:: Data records
(* ===== verification/CoordinatorSafety.v ===== *)
(** * The life cycle of operations under the coordinator

    [Lifecycle] is an abstract machine over trace events: an operation starts once,
    and ends once after it has started; operations end in the order of their keys
    (ordinal, then plan node).  The coordinator refines it: whatever the evaluator
    answers and whatever events the driver delivers, in any order, the trace of every
    run that returns is a run of this machine that leaves nothing running.  *)

From S2P Require Import Prelude.
From S2P Require Import BackendCatalog.
From S2P Require Import Ir.
From S2P Require Import ExecutionPlan.
From S2P Require Import Effects.
From S2P Require Import DispatchModel.
From S2P Require Import Topological.
From S2P Require Import HGraph.
From S2P Require Import HGraphValidate.
From S2P Require Import ReadySchedule.
From S2P Require Import EvalFrame.
From S2P Require Import ParallelTasks.
From S2P Require Import Coordinator.
From S2P Require Import CoordinatorFacts.
From stdpp Require Import options.

#[local] Open Scope nat_scope.

(** ** The abstract machine *)

Record Lifecycle : Type := { running : gset PlanNodeId; settled : list PlanNodeId }.

Definition no_lifecycle : Lifecycle := {| running := ∅; settled := [] |}.

(** The key of the operation of a plan node. *)
Definition node_key (l : list OpState) (id : PlanNodeId) : option (nat * PlanNodeId) :=
  (λ op, (op_ordinal op, op_plan_node op)) <$> head (filter (λ op, op_plan_node op = id) l).

(** The key of [b] is after that of [a]. *)
Definition before (l : list OpState) (a b : PlanNodeId) : bool :=
  match node_key l a, node_key l b with
  | Some a, Some b => bool_decide (key_lt a b)
  | _, _ => false
  end.

(** [Some id] for the last event of an operation. *)
Definition terminal (ev : TraceEvent) : option PlanNodeId :=
  match ev with
  | NodeFinished id _ _ | NodeFailed id _ | NodeDiscarded id _ => Some id
  | NodeReady _ | NodeStarted _ => None
  end.

Definition lifecycle_event (l : list OpState) (a : Lifecycle) (ev : TraceEvent) : option Lifecycle :=
  match ev with
  | NodeReady id =>
      if bool_decide (is_Some (node_key l id) ∧ id ∉ running a ∧ id ∉ settled a) then Some a else None
  | NodeStarted id =>
      if bool_decide (is_Some (node_key l id) ∧ id ∉ running a ∧ id ∉ settled a)
      then Some {| running := {[ id ]} ∪ running a; settled := settled a |} else None
  | NodeFinished id _ _ | NodeFailed id _ | NodeDiscarded id _ =>
      if bool_decide (id ∈ running a) && forallb (λ j, before l j id) (settled a)
      then Some {| running := running a ∖ {[ id ]}; settled := settled a ++ [id] |} else None
  end.

Definition lifecycle_run (l : list OpState) (a : Lifecycle) (evs : list TraceEvent) : option Lifecycle :=
  foldl (λ a ev, a ≫= λ a, lifecycle_event l a ev) (Some a) evs.

Lemma lifecycle_snoc l a evs ev : lifecycle_run l a (evs ++ [ev]) = lifecycle_run l a evs ≫= λ a, lifecycle_event l a ev.
Proof. unfold lifecycle_run. by rewrite foldl_app. Qed.

(** Runs settle in the order of the keys. *)
Lemma lifecycle_sorted l a evs : lifecycle_run l no_lifecycle evs = Some a →
  StronglySorted (λ i j, before l i j = true) (settled a).
Proof.
  revert a. induction evs as [|ev evs IH] using rev_ind; intros a; [intros [= <-]; constructor|].
  rewrite lifecycle_snoc. destruct (lifecycle_run l no_lifecycle evs) as [b|]; [|done]. simpl.
  specialize (IH b eq_refl).
  assert (Hend : ∀ id, (if bool_decide (id ∈ running b) && forallb (λ j, before l j id) (settled b)
      then Some {| running := running b ∖ {[ id ]}; settled := settled b ++ [id] |} else None) = Some a →
      StronglySorted (λ i j, before l i j = true) (settled a)).
  { intros id H. destruct (_ && _) eqn:E; [|done]. injection H as <-. apply andb_true_iff in E as [_ E]. simpl.
    apply StronglySorted_app_2; [|done|repeat constructor]. intros x y Hx ->%list_elem_of_singleton.
    rewrite forallb_forall in E. apply E. by apply list_elem_of_In. }
  destruct ev; simpl; eauto; case_bool_decide; try done; by intros [= <-].
Qed.

(** ** Operations and the abstract machine *)

Definition started (s : OpRunState) : Prop := s ≠ Pending ∧ s ≠ Settled.

(** An operation list up to its run states. *)
Definition skeleton (l : list OpState) : list OpState := set_run_state Pending <$> l.

Section Relation.
Context (l0 : list OpState) (Hnd : NoDup (op_plan_node <$> l0)).

(** The abstract state and the run states of the operations. *)
Record agrees (l : list OpState) (a : Lifecycle) : Prop := {
  agrees_running : ∀ i op, l !! i = Some op → (op_plan_node op ∈ running a ↔ started (op_state op));
  agrees_settled : ∀ i op, l !! i = Some op → (op_plan_node op ∈ settled a ↔ op_state op = Settled);
  agrees_ops : ∀ id, id ∈ running a ∨ id ∈ settled a → ∃ i op, l !! i = Some op ∧ op_plan_node op = id;
}.

Definition traced (l : list OpState) (evs : list TraceEvent) : Prop :=
  ∃ a, lifecycle_run l0 no_lifecycle evs = Some a ∧ agrees l a.

Section Skeleton.
Context (l : list OpState) (Hl : skeleton l = skeleton l0).

Lemma skeleton_lookup i op : l !! i = Some op →
  ∃ op0, l0 !! i = Some op0 ∧ op_plan_node op0 = op_plan_node op ∧ op_ordinal op0 = op_ordinal op ∧
         op_outputs op0 = op_outputs op.
Proof using Hl.
  intros Hop. apply (f_equal (.!! i)) in Hl. unfold skeleton in Hl. rewrite !list_lookup_fmap, Hop in Hl.
  destruct (l0 !! i) as [op0|]; [|done]. injection Hl as [=]. by exists op0.
Qed.

Lemma skeleton_ids : op_plan_node <$> l = op_plan_node <$> l0.
Proof using Hl. 
  apply (f_equal (fmap op_plan_node)) in Hl. unfold skeleton in Hl. rewrite <-!list_fmap_compose in Hl. exact Hl.
Qed.

Lemma skeleton_inj i j op op' : l !! i = Some op → l !! j = Some op' → op_plan_node op = op_plan_node op' → i = j.
Proof using Hl Hnd.
  intros Hi Hj E. pose proof Hnd as Hnd'. rewrite <-skeleton_ids in Hnd'.
  apply (NoDup_lookup _ i j (op_plan_node op) Hnd'); rewrite list_lookup_fmap; [by rewrite Hi|rewrite Hj, E; done].
Qed.

Lemma node_key_op i op : l !! i = Some op → node_key l0 (op_plan_node op) = Some (op_ordinal op, op_plan_node op).
Proof using Hl Hnd.
  intros Hop. destruct (skeleton_lookup i op Hop) as (op0 & H0 & <- & <- & _). clear Hl Hop. unfold node_key.
  apply list_elem_of_lookup_2 in H0. revert Hnd H0. clear. induction l0 as [|op l IH]; [set_solver|].
  rewrite fmap_cons, NoDup_cons, elem_of_cons, filter_cons. intros [Hni Hnd] [-> |H]; [by rewrite decide_True|].
  rewrite decide_False; [by apply IH|]. intros E. apply Hni. rewrite E. by apply list_elem_of_fmap_2.
Qed.

Lemma op_key_op i op : l !! i = Some op → op_key l i = (op_ordinal op, op_plan_node op).
Proof. unfold op_key. by intros ->. Qed.

Lemma before_ops i j op op' : l !! i = Some op → l !! j = Some op' →
  key_lt (op_key l i) (op_key l j) → before l0 (op_plan_node op) (op_plan_node op') = true.
Proof using Hl Hnd.
  intros Hi Hj. unfold before. erewrite !node_key_op by done. erewrite !op_key_op by done. intros ?. by apply bool_decide_eq_true.
Qed.
End Skeleton.

Lemma skeleton_alter s i (l : list OpState) : skeleton (alter (set_run_state s) i l) = skeleton l.
Proof.
  apply list_eq. intros j. unfold skeleton. rewrite !list_lookup_fmap. destruct (decide (i = j)) as [-> |].
  - rewrite list_lookup_alter_eq. by destruct (l !! j).
  - by rewrite list_lookup_alter_ne.
Qed.

Lemma lookup_alter_state s i j (l : list OpState) op : alter (set_run_state s) i l !! j = Some op →
  (i = j ∧ ∃ op0, l !! i = Some op0 ∧ op = set_run_state s op0) ∨ (i ≠ j ∧ l !! j = Some op).
Proof.
  destruct (decide (i = j)) as [-> |]; [|rewrite list_lookup_alter_ne by done; auto].
  rewrite list_lookup_alter_eq. destruct (l !! j) as [op0|]; [|done]. intros [= <-]. left. split; [done|]. by exists op0.
Qed.
(** A call that returns a value or an error. *)
Lemma safe_lift_returned {B} (r : outcome Error B) (k : B → M Machine Error A) :
  returned r → (∀ e, R e m) → (∀ b, r = Ok b → safe (k b) Q R m) → safe (bind (lift r) k) Q R m.
Proof. unfold safe, bind, lift. intros Hr He Hk. destruct r as [b| | |]; [by apply Hk|by apply He|done|done]. Qed.

Lemma safe_ask_host {B} (f : Host → Error + B) (k : B → M Machine Error A) :
  (∀ e, R e m) → (∀ b, safe (k b) Q R m) → safe (bind (ask_host f) k) Q R m.
Proof. unfold safe, bind, ask_host. intros He Hk. destruct (f (host m)); [by apply He|by apply Hk]. Qed.

Lemma safe_on_host {B} (f : Host → Host * B) (k : B → M Machine Error A) :
  (∀ h b, safe (k b) Q R {| co := co m; driver := driver m; host := h |}) → safe (bind (on_host f) k) Q R m.
Proof. unfold safe, bind, on_host. intros Hk. destruct (f (host m)) as [h b]. by apply (Hk h b). Qed.

Lemma safe_on_driver {B} (f : Driver → Driver * B) (k : B → M Machine Error A) :
  is_Some (driver m) → (∀ d b, safe (k b) Q R {| co := co m; driver := Some d; host := host m |}) →
  safe (bind (on_driver f) k) Q R m.
Proof. unfold safe, bind, on_driver. intros [d ->] Hk. destruct (f d) as [d' b]. by apply (Hk d' b). Qed.
End Effects.

(** *** Steps that the view does not see *)

Lemma publish_outputs_safe i op m : co_ops (co m) !! i = Some op →
  safe (publish_outputs i) (λ _ m', vw m' = vw m ∧ driver m' = driver m) never m.
Proof. intros Hi. unfold safe, publish_outputs, op_at, bind, lift. simpl. rewrite Hi. done. Qed.

Lemma record_publication_safe i op m : co_ops (co m) !! i = Some op → Forall (λ n, is_Some (g_nodes g !! n)) (op_outputs op) →
  safe (record_publication g i) (λ _ m', vw m' = vw m ∧ driver m' = driver m) never m.
Proof.
  intros Hi Hg. unfold safe, record_publication, op_at, bind, lift. simpl. rewrite Hi. simpl.
  destruct (map_outcome_total (publication_entry g) (filter (λ n, n ∈ materialized (co m)) (op_outputs op))) as [l' ->]; [|done].
  intros n [_ Hn]%list_elem_of_filter. rewrite Forall_forall in Hg. destruct (Hg n Hn) as [node Hnode].
  unfold publication_entry. rewrite Hnode. simpl. eauto.
Qed.

Lemma store_value_safe id v m : v_values (vw m) = length (plan_nodes p) → id < length (plan_nodes p) →
  safe (store_value id v) (λ r m', r = inr tt ∧ vw m' = vw m ∧ driver m' = driver m) never m.
Proof.
  intros Hn Hid. simpl in Hn. unfold safe, store_value, bind. simpl. unfold set_value.
  rewrite bool_decide_eq_true_2 by (by rewrite Hn). simpl. split_and!; [done| |done]. unfold view. simpl. by rewrite length_insert.
Qed.

Lemma settle_member_safe id e m : id < length (plan_nodes p) →
  safe (settle_member p index id e) (λ r m', vw m' = vw m ∧ driver m' = driver m) never m.
Proof using Hv Hx.
  intros Hid. unfold safe, settle_member, bind, lift. simpl.
  destruct (settle_member_total p index Hv Hx id e (batch_member_error_is_absorbable e) (frame (co m)) Hid) as (f' & r & -> & H1 & H2).
  simpl. unfold view. simpl. by rewrite H1, H2.
Qed.
(* ===== verification/Evaluator.v ===== *)
(** * The evaluator

    [execute_ready_plan_node] of [crates/ostadix-api/src/eval.rs]: how the evaluator runs
    one node of a plan.  Bindings, literals, uses, structural blocks and inline blocks
    are modelled as they are written; invocations, native leaves and the last step of
    lazy, nix and hosted blocks are services, which see of the frame only the inputs of
    their node.  [evaluator_host] is the evaluator as the host of a graph run. *)

From S2P Require Import Prelude.
From S2P Require Import BackendCatalog.
From S2P Require Import Ir.
From S2P Require Import ExecutionPlan.
From S2P Require Import DispatchModel.
From S2P Require Import HGraph.
From S2P Require Import ExecutionContract.
From S2P Require Import EvalFrame.
From S2P Require Import ParallelTasks.
From S2P Require Import Coordinator.
From S2P Require Import CoordinatorFacts.
From stdpp Require Import options.

#[local] Open Scope nat_scope.

(** ** State and services *)

(** The fields that running a node saves and restores, and the rest of the evaluator. *)
Record Evaluator (Rest : Type) : Type := {
  ev_policy : Policy;
  (** [self.forced_batch_failures]: member and message. *)
  ev_forced : list (nat * str);
  ev_rest : Rest;
}.
Arguments ev_policy {Rest} _.
Arguments ev_forced {Rest} _.
Arguments ev_rest {Rest} _.

(** What a node can see of the frame: the values of its sources in the plan, the scope
    of the document, the failed members and whether a plain bash block is still ahead. *)
Record NodeInputs `{OV : !OValues} : Type := {
  input_values : list (PlanNodeId * option OValue);
  input_scope : gmap str OValue;
  input_failed_members : gset PlanNodeId;
  input_bash_ahead : bool;
}.

(** A block whose text has been put together. *)
Record SplicedBlock `{OV : !OValues} : Type := {
  block_text : str;
  block_deps : list OValue;
  block_scope : gmap str OValue;
  block_authority : option str;
  block_permissions : list BackendAuthority;
}.

Class Services `{OV : !OValues, ER : !Errors, SH : !Shims, LV : !Leaves} : Type := {
  Rest : Type;
  request_control : Rest → Error + unit;
  runtime_context : Rest → Error + unit;
  backend_lease : Rest → str → Error + unit;
  leaf_lease : Rest → str → Error + PreparedLeaf;
  autonomous_runtime : Rest → BackendInterface → gmap str OValue → Error + EphemeralShimRuntime;
  eval_fragment : str → gmap str OValue → option Z → Evaluator Rest → Evaluator Rest * (Error + OValue);
  (** [backend_authorities.authorize(..).ok()]. *)
  authorize : Rest → OValue → str → list BackendAuthority → option str;
  (** [resolve_default_backend_authority]. *)
  default_authority : Rest → str → list BackendAuthority → Error + option str;
  (** [resolve_for_splice] of an evaluation request: forced when it is cacheable, refused otherwise. *)
  resolve_request : OValue → Evaluator Rest → Evaluator Rest * (Error + OValue);
  (** [validate_value] of the crossing contract, if there is one. *)
  validate_crossing : Rest → str → OValue → Error + unit;
  (** [OValue::Expr]. *)
  expr_value : str → OValue;
  (** Invocations and native leaves. *)
  execute_service : PlanNodeId → OIr → NodeInputs → Evaluator Rest → Evaluator Rest * (Error + OValue);
  (** The last step of lazy, nix and hosted blocks. *)
  execute_block : PlanNodeId → OIr → SplicedBlock → NodeInputs → Evaluator Rest → Evaluator Rest * (Error + OValue);
  (** The payload of a panic. *)
  panicked : Error;
}.

Section Evaluator.
Context `{OV : !OValues, ER : !Errors, SH : !Shims, LV : !Leaves, DG : !Digests, SV : !Services}.
Context (p : ExecutionPlan) (index : ExecutionPlanIndex).

Abbreviation Eval := (M (Evaluator Rest) Error).

Definition of_outcome {A} (r : outcome Error A) : Eval A := λ h, (h, r).
Definition of_service {A} (f : Evaluator Rest → Evaluator Rest * (Error + A)) : Eval A := λ h,
  let '(h, r) := f h in (h, from_result r).

(** Every edge of the plan into the node. *)
Definition node_inputs (f : GraphEvalFrame) (id : PlanNodeId) : NodeInputs :=
  {| input_values := (λ q, (q, mjoin (values f !! q))) <$> preds p id;
     input_scope := base_scope f;
     input_failed_members := failed_batch_members f;
     input_bash_ahead := plain_bash_block_ahead p f id |}.

(** ** Nodes *)

(** The instruction of a scheduled child, by the rank of the child among its siblings. *)
Definition child_instruction (source_ids : list PlanNodeId) (children : list OIr) (id : PlanNodeId) :
    outcome Error (PlanNodeId * OIr) :=
  let+ source_index := index_or_panic (position id source_ids) in
  let+ child := index_or_panic (children !! source_index) in
  Ok (id, child).

Definition planned_children (parent : PlanNodeId) (children : list OIr) : outcome Error (list (PlanNodeId * OIr)) :=
  let+ scheduled := plan_result (index_child_schedule index parent) in
  if negb (bool_decide (length scheduled = length children)) then
    Err (anyhow (ScheduledChildren parent (length scheduled) (length children)))
  else map_outcome (child_instruction (merge_sort le scheduled) children) scheduled.

Definition is_store_node (q : PlanNodeId) : outcome Error bool :=
  let+ kind := plan_result (kind_at p q) in
  Ok match kind with PStore _ => true | _ => false end.

Definition execute_ready_load (name : str) (id : PlanNodeId) (f : GraphEvalFrame) : outcome Error OValue :=
  let+ sources := data_predecessors index id in
  let+ store_sources := filter_outcome is_store_node sources in
  match store_sources with
  | source :: _ => from_result (frame_value f source)
  | [] =>
      match base_scope f !! name with
      | Some v => Ok v
      | None => Err (anyhow (UndefinedVariable name))
      end
  end.

Definition execute_ready_store (expr : OIr) (id : PlanNodeId) (f : GraphEvalFrame) : outcome Error OValue :=
  let+ children := planned_children id [expr] in
  let+ child := index_or_panic (children !! 0) in
  from_result (frame_value f child.1).

(** *** Blocks *)

(** The value of an [O] block: the last child that is neither null nor whitespace. *)
Definition last_value (f : GraphEvalFrame) (last : OValue) (child : PlanNodeId * OIr) : outcome Error OValue :=
  let+ v := from_result (frame_value f child.1) in
  Ok (if is_null v || is_pure_whitespace_text child.2 then last else v).

(** [BackendSandboxPolicy::new] of the permissions of a block. *)
Definition sandbox_permissions (backend : BackendInterface) (options : BlockOptions) : list BackendAuthority :=
  let granted := (if bool_decide (execution backend = Shim) then [FileRead; FileWrite; Network; Process] else []) ++
                 required_authorities backend ++ permissions options in
  filter (λ a, a ∈ granted) [FileRead; FileWrite; Network; Process].

Definition resolve_backend_authority (language : str) (options : BlockOptions) (permissions : list BackendAuthority)
    (scope : gmap str OValue) (r : Rest) : Error + option str :=
  if bool_decide (permissions = []) then inr None
  else
    let granted :=
      match capability_binding options with
      | Some binding =>
          match scope !! binding with
          | Some capability => authorize r capability language permissions
          | None => None
          end
      | None => None
      end in
    match granted with
    | Some identity => inr (Some identity)
    | None => default_authority r language permissions
    end.

Definition resolve_for_splice (v : OValue) : Eval OValue :=
  if is_eval_request v then of_service (resolve_request v) else ret v.

(** One child of a block: the text, the dependencies and the scope so far. *)
Definition splice_child (backend : BackendInterface) (constructs_thunk : bool) (f : GraphEvalFrame)
    (acc : str * list OValue * gmap str OValue) (child : PlanNodeId * OIr) : Eval (str * list OValue * gmap str OValue) :=
  let '(buf, deps, scope) := acc in
  match child.2 with
  | Store name _ =>
      let* v := of_outcome (from_result (frame_value f child.1)) in
      ret (buf, deps, <[name := v]> scope)
  | Text text => ret (buf ++ text, deps, scope)
  | Load _ | Exec _ _ _ _ _ | Invoke _ _ _ | NativeLeaf _ _ _ _ _ =>
      let* raw := of_outcome (from_result (frame_value f child.1)) in
      let* resolved := resolve_for_splice raw in
      let* h := get in
      let* _ := of_outcome (if bool_decide (execution backend = Shim)
                            then from_result (validate_crossing (ev_rest h) (canonical backend) resolved) else Ok tt) in
      let rendered := render_with (renderer backend) resolved in
      let name := match child.2 with Load name => Some name | _ => None end in
      let* _ := of_outcome (from_result (refuse_nul_in_bash_splice (canonical backend) name rendered)) in
      ret (buf ++ rendered, if constructs_thunk then deps ++ [resolved] else deps, scope)
  end.

Fixpoint splice_children (backend : BackendInterface) (constructs_thunk : bool) (f : GraphEvalFrame)
    (acc : str * list OValue * gmap str OValue) (children : list (PlanNodeId * OIr)) : Eval (str * list OValue * gmap str OValue) :=
  match children with
  | [] => ret acc
  | child :: children =>
      let* acc := splice_child backend constructs_thunk f acc child in
      splice_children backend constructs_thunk f acc children
  end.

Definition inline_value (canonical : str) (buf : str) : outcome Error OValue :=
  if bool_decide (canonical = lit "html") then Ok (html_value buf)
  else if bool_decide (canonical ∈ [lit "markdown"; lit "text"; lit "latex"]) then Ok (str_ buf)
  else Err (anyhow (NoValueExecutor canonical)).

Definition structural_attributes (attr : option str) (canonical : str) : outcome Error unit :=
  if bool_decide (is_Some attr) then Err (anyhow (AttributesNotValid canonical)) else Ok tt.

(** Inline and hosted blocks. *)
Definition execute_spliced (id : PlanNodeId) (oir : OIr) (lang : str) (attr : option str) (backend : BackendInterface)
    (planned_body : list (PlanNodeId * OIr)) (f : GraphEvalFrame) : Eval OValue :=
  let* options := of_outcome (contract_result (parse_block_options attr lang)) in
  let permissions := sandbox_permissions backend options in
  let* authority_scope := of_outcome (scope_from_data_edges p index f id) in
  let* h := get in
  let* authority := of_outcome (from_result (resolve_backend_authority (canonical backend) options permissions authority_scope (ev_rest h))) in
  let constructs_thunk := bool_decide (canonical backend = lit "nix_expr") || bool_decide (is_Some (block_policy options)) in
  let* local_scope := of_outcome (exec_scope p index f id) in
  let* (spliced, scope) := splice_children backend constructs_thunk f ([], [], local_scope) planned_body in
  let '(buf, deps) := spliced in
  let block := {| block_text := buf; block_deps := deps; block_scope := scope;
                  block_authority := authority; block_permissions := permissions |} in
  if bool_decide (is_Some (block_policy options)) || bool_decide (canonical backend = lit "nix_expr")
     || negb (bool_decide (execution backend = InlineValue))
  then of_service (execute_block id oir block (node_inputs f id))
  else of_outcome (inline_value (canonical backend) buf).

Definition execute_ready_exec (id : PlanNodeId) (oir : OIr) (lang : str) (attr : option str) (backend : BackendInterface)
    (body : list OIr) (f : GraphEvalFrame) : Eval OValue :=
  if negb (bool_decide (backend = global_interface_for lang)) then fail (anyhow (InterfaceDiffers lang))
  else if bool_decide (execution backend = InlineAst) && bool_decide (canonical backend = lit "quote") then
    of_outcome (structural_attributes attr (canonical backend)) ;;* ret (expr_value (reconstruct_source body))
  else
    let* planned_body := of_outcome (planned_children id body) in
    if bool_decide (execution backend = InlineAst) && bool_decide (canonical backend = lit "O") then
      of_outcome (structural_attributes attr (canonical backend)) ;;*
      of_outcome (fold_outcome (last_value f) null_value planned_body)
    else if bool_decide (execution backend = InlineAst) then fail (anyhow (InlineWithoutExecutor (canonical backend)))
    else execute_spliced id oir lang attr backend planned_body f.

Definition execute_ready_plan_node_inner (id : PlanNodeId) (oir : OIr) (f : GraphEvalFrame) : Eval OValue :=
  match oir with
  | Store _ expr => of_outcome (execute_ready_store expr id f)
  | Text text => ret (str_ text)
  | Load name => of_outcome (execute_ready_load name id f)
  | Invoke _ _ _ | NativeLeaf _ _ _ _ _ => of_service (execute_service id oir (node_inputs f id))
  | Exec lang _ attr backend body => execute_ready_exec id oir lang attr backend body f
  end.

(** [std::mem::take] and [std::mem::replace] of the forced failures. *)
Definition set_forced (l : list (nat * str)) (h : Evaluator Rest) : Evaluator Rest :=
  {| ev_policy := ev_policy h; ev_forced := l; ev_rest := ev_rest h |}.

Definition extend_forced (id : PlanNodeId) (l : list (nat * str)) (f : GraphEvalFrame) : GraphEvalFrame :=
  {| values := values f; base_scope := base_scope f; node_policy := node_policy f;
     failed_batch_members := failed_batch_members f;
     forced_batch_failures := forced_batch_failures f ++
       ((λ failure, {| bf_node := id; bf_member := failure.1; bf_message := failure.2 |}) <$> l) |}.

Definition run_plan_node (id : PlanNodeId) (oir : OIr) (f : GraphEvalFrame) (h : Evaluator Rest) :
    Evaluator Rest * GraphEvalFrame * (Error + OValue) :=
  let '(h', outcome) := execute_ready_plan_node_inner id oir f (set_forced [] h) in
  let restored := set_forced (ev_forced h) h' in
  match outcome with
  | Ok v => (restored, extend_forced id (ev_forced h') f, inr v)
  | Err e => (restored, f, inl e)
  | Panic | NoFuel => (restored, f, inl panicked)
  end.

(** [impl GraphEvaluationHost for Evaluator]. *)
Definition evaluator_host : GraphEvaluationHost :=
  {| Host := Evaluator Rest;
     check_request_control := λ h, (h, request_control (ev_rest h));
     verify_admitted_runtime_context := λ h, runtime_context (ev_rest h);
     verify_backend := λ h, backend_lease (ev_rest h);
     native_leaf_lease := λ h, leaf_lease (ev_rest h);
     Coordinator.authorize_autonomous_ephemeral_shim := λ h, autonomous_runtime (ev_rest h);
     set_policy := λ policy h, (ev_policy h, {| ev_policy := policy; ev_forced := ev_forced h; ev_rest := ev_rest h |});
     eval_source_with_scope_until := eval_fragment;
     execute_ready_plan_node := run_plan_node |}.
End Evaluator.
::::
◆ Activity ◆
Extract exactly the leading lines of the data, stopping at and including the line with "From S2P Require Import Effects.".

◆ Answer below ◆
(* ===== verification/CoordinatorSafety.v ===== *)
(** * The life cycle of operations under the coordinator

    [Lifecycle] is an abstract machine over trace events: an operation starts once,
    and ends once after it has started; operations end in the order of their keys
    (ordinal, then plan node).  The coordinator refines it: whatever the evaluator
    answers and whatever events the driver delivers, in any order, the trace of every
    run that returns is a run of this machine that leaves nothing running.  *)

From S2P Require Import Prelude.
From S2P Require Import BackendCatalog.
From S2P Require Import Ir.
From S2P Require Import ExecutionPlan.
From S2P Require Import Effects.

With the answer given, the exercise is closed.